– Dziadku, zagramy w szachy?
– Co? A, szachy… Może później.
– Nie chcesz partyjki? Jesteś chory?
– Nie, czuję się dobrze. Chociaż tam gdzieś pod żebrami trochę kłuje.
– Zagraj ze mną. Siedzisz tak już trzeci dzień i śladu życia w tobie nie ma.
– Coś we mnie pękło.
– Dlaczego? Przecież doczekałeś. Wygraliśmy.
– Oni też tak twierdzą.
– Dziadku, no przecież nie będziesz przejmował się podobnymi bzdetami.
– Będę, i to bardzo. Owszem, niby wygraliśmy. Większość chce zmian. Ale…
– Co – ale? Tak się cieszyłeś, gdy ludzie do późnej nocy stali w kolejkach. Dziarsko maszerowałeś, by…
– Owszem. Być może już ostatni raz. Ale nie tego oczekiwałem.
– Wszyscy chcieliśmy zwycięstwa.
– Nie takiego. Wiesz dobrze, czego chciałem. Gdybyśmy wygrali, a pozostałe ugrupowania miały mniej głosów, spałbym dziś spokojnie. A tak…
– Jaka to różnica? Mamy przewagę, dużą przewagę. W końcu utworzymy rząd, przejmiemy władzę i zaczniemy sprzątać, o to przecież chodziło, prawda?
– A jeśli ten pałacowy powierzy misję tworzenia rządu zwycięskiej partii i sześćdziesiąt pięć głosów dwóch nadętych bufonów dostanie propozycje nie do odrzucenia, to wszystko pójdzie na marne. Cały wysiłek.
– Ja w to nie wierzę. Byliby skończeni jako politycy.
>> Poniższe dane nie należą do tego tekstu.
(** * godog: the step registry and the feature runner of [suite.go]

    A shallow embedding of [suite.go]: the step registry ([Step]), step
    resolution and guarded execution ([runStep]), the skip-on-failure loops
    ([runSteps], [skipSteps]) and the per-feature driver ([runFeature]),
    followed by the properties of the engine; of [parseProgressOutput],
    with which the tests read a progress output back; and a model of the
    concurrency coordinator and of the strict-mode decision, which the
    sources do not hold.

    Conventions of the embedding.
    - The formatter [s.fmt] is an event sink: every call of one of its
      methods is recorded, in order, in the output of the computation.
    - A handler is Go code with arbitrary effects: it is a function of its
      arguments and of a [World] it may change.  Each invocation is
      recorded in the output as a [HandleStep] event, next to the formatter
      calls, so that "no handler runs" is a statement about the output.
    - A Go panic that nothing recovers ends the computation: [Crashed]. *)

From Stdlib Require Import String Ascii List ZArith Bool Arith Lia.
Import ListNotations.
Open Scope string_scope.

(** ** Values of the Go runtime and of package [strconv] *)

(** [type Arg string] *)
Definition Arg : Type := string.

(** Go [error] values.  [errPending] is the package variable
    [var errPending = fmt.Errorf("pending step")]; errors are compared by
    identity in Go, so an error a handler builds with the same message is a
    different value ([Errorf "pending step"]). *)
Inductive goerror : Type :=
| errPending
| Errorf (msg : string)
| RuntimeError (msg : string).

(** The argument of a [panic]: a value that implements [error], or one that
    does not (the strings [Arg.Float] and [Arg.Int] panic with; any other
    non-error value behaves the same under [e.(error)], up to the name of
    its type in the text of the resulting panic).  A [panic(nil)] is left
    out. *)
Inductive PanicValue : Type :=
| PanicError (e : goerror)
| PanicString (s : string).

(** What a call of [HandleStep] does: return an error (or nil), or panic. *)
Inductive HandlerResult : Type :=
| Return (err : option goerror)
| Panic (v : PanicValue).

(** [*regexp.Regexp], by what the one method the runner calls returns:
    nil when the text does not match, otherwise the whole match followed
    by the capture groups in order. *)
Record Regexp : Type := mkRegexp { FindStringSubmatch : string -> list string }.

Inductive NumError : Type := ErrSyntax | ErrRange.

Definition digitOf (c : ascii) : option Z :=
  let n := nat_of_ascii c in
  if (48 <=? n)%nat && (n <=? 57)%nat then Some (Z.of_nat (n - 48)) else None.

Definition maxUint64 : Z := 2 ^ 64 - 1.

(** The digit loop of [strconv.ParseUint(s, 10, 64)]. *)
Fixpoint parseUintLoop (s : string) (n : Z) : Z + NumError :=
  match s with
  | EmptyString => inl n
  | String c rest =>
      match digitOf c with
      | None => inr ErrSyntax
      | Some d =>
          if (maxUint64 / 10 + 1 <=? n)%Z then inr ErrRange
          else
            let n1 := (n * 10 + d)%Z in
            if (maxUint64 <? n1)%Z then inr ErrRange else parseUintLoop rest n1
      end
  end.

Definition ParseUint (s : string) : Z + NumError :=
  match s with
  | EmptyString => inr ErrSyntax
  | _ => parseUintLoop s 0%Z
  end.

(** [strconv.ParseInt(s, 10, 0)] where [int] has 64 bits. *)
Definition ParseInt (s : string) : Z + NumError :=
  match s with
  | EmptyString => inr ErrSyntax
  | String c rest =>
      let neg := Ascii.eqb c "-"%char in
      let s' := if Ascii.eqb c "+"%char || neg then rest else s in
      match ParseUint s' with
      | inr e => inr e
      | inl un =>
          let cutoff := (2 ^ 63)%Z in
          if negb neg && (cutoff <=? un)%Z then inr ErrRange
          else if neg && (cutoff <? un)%Z then inr ErrRange
          else inl (if neg then (- un)%Z else un)
      end
  end.

Definition dquote : string := String (ascii_of_nat 34) EmptyString.

(** The method [Error] of [NumError]; [strconv.Quote] is taken to add the two quotes
    only, which is what it does for text without quotes, backslashes or
    non-printing characters. *)
Definition NumError_Error (fn num : string) (e : NumError) : string :=
  "strconv." ++ fn ++ ": parsing " ++ dquote ++ num ++ dquote ++ ": " ++
  match e with ErrSyntax => "invalid syntax" | ErrRange => "value out of range" end.

(** [func (a Arg) Int() int64]: the value, or a panic whose argument is the
    string built by [fmt.Sprintf].  [Float] is the same function over
    [strconv.ParseFloat], with a string panic built the same way; floating
    point values are outside this development. *)
Definition Arg_Int (a : Arg) : Z + PanicValue :=
  match ParseInt a with
  | inl v => inl v
  | inr e =>
      inr (PanicString ("cannot convert " ++ dquote ++ a ++ dquote ++
                        " to int64: " ++ NumError_Error "ParseInt" a e))
  end.

(** [func (a Arg) String() string] *)
Definition Arg_String (a : Arg) : string := a.

(** ** The feature tree of package [gherkin] *)

Module gherkin.

(** Modelled from the spec: package [gherkin] is not part of the sources.
    The runner reads [Text] of a step, [Steps] of a background and of a
    scenario, and [Background] and [Scenarios] of a feature; features and
    scenarios carry a name. *)
Record Step : Type := mkStep { Text : string }.

Record Background : Type := mkBackground { Background_Steps : list Step }.

Record Scenario : Type :=
  mkScenario { Scenario_Title : string; Scenario_Steps : list Step }.

Record Feature : Type :=
  mkFeature { Feature_Title : string;
              Feature_Background : option Background;
              Scenarios : list Scenario }.

End gherkin.

(** ** Outcomes and formatter events *)

(** The argument of [s.fmt.Node]. *)
Inductive Node : Type :=
| NFeature (f : gherkin.Feature)
| NBackground (b : gherkin.Background)
| NScenario (sc : gherkin.Scenario).

(** One entry of the output.  [FmtNode], [FmtPending], [FmtFailed],
    [FmtPassed] and [FmtSkipped] are the calls [s.fmt.Node], [s.fmt.Pending],
    [s.fmt.Failed], [s.fmt.Passed] and [s.fmt.Skipped]; the [*stepMatchHandler]
    they receive is given by its index in [s.steps].  [HandleStep i args]
    records that the handler registered at index [i] was invoked. *)
Inductive Event : Type :=
| FmtNode (n : Node)
| FmtPending (step : gherkin.Step)
| FmtFailed (step : gherkin.Step) (match_ : nat) (err : goerror)
| FmtPassed (step : gherkin.Step) (match_ : nat)
| FmtSkipped (step : gherkin.Step)
| HandleStep (match_ : nat) (args : list Arg).

(** The outcome kinds of the specification's data model. *)
Inductive Outcome : Type := Passed | Failed | Skipped | Pending | Undefined.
– Ha, ha! Sądzisz, że taka perspektywa powstrzyma chorych na władzę przed sprzedaniem się najgorszej swołoczy, byleby tylko wypchać sobie konta do granic możliwości i zakosztować smaku rozkazywania innym? A jeśli to faktycznie kukułcze jajo kaczystów, wrzucone w środek opozycji właśnie na wypadek podobnej ewentualności? Dlaczego tak się odżegnywali od wspólnego startu? Byłoby już po kłopocie… Do końca świata będą nam rechotać w twarz, że tak daliśmy się rozegrać. Zresztą oni już próbują mieszać. Na to nie pozwolą, o tamtym nie ma mowy. Tylko to, czego oni chcą. Jakby mieli mandat do rozgrywania kart, choć wcale nic nie wygrali. Gdyby nie Tusk, zostaliby pod progiem. Puszą się teraz i opowiadają bzdury, nie mogę na to patrzeć.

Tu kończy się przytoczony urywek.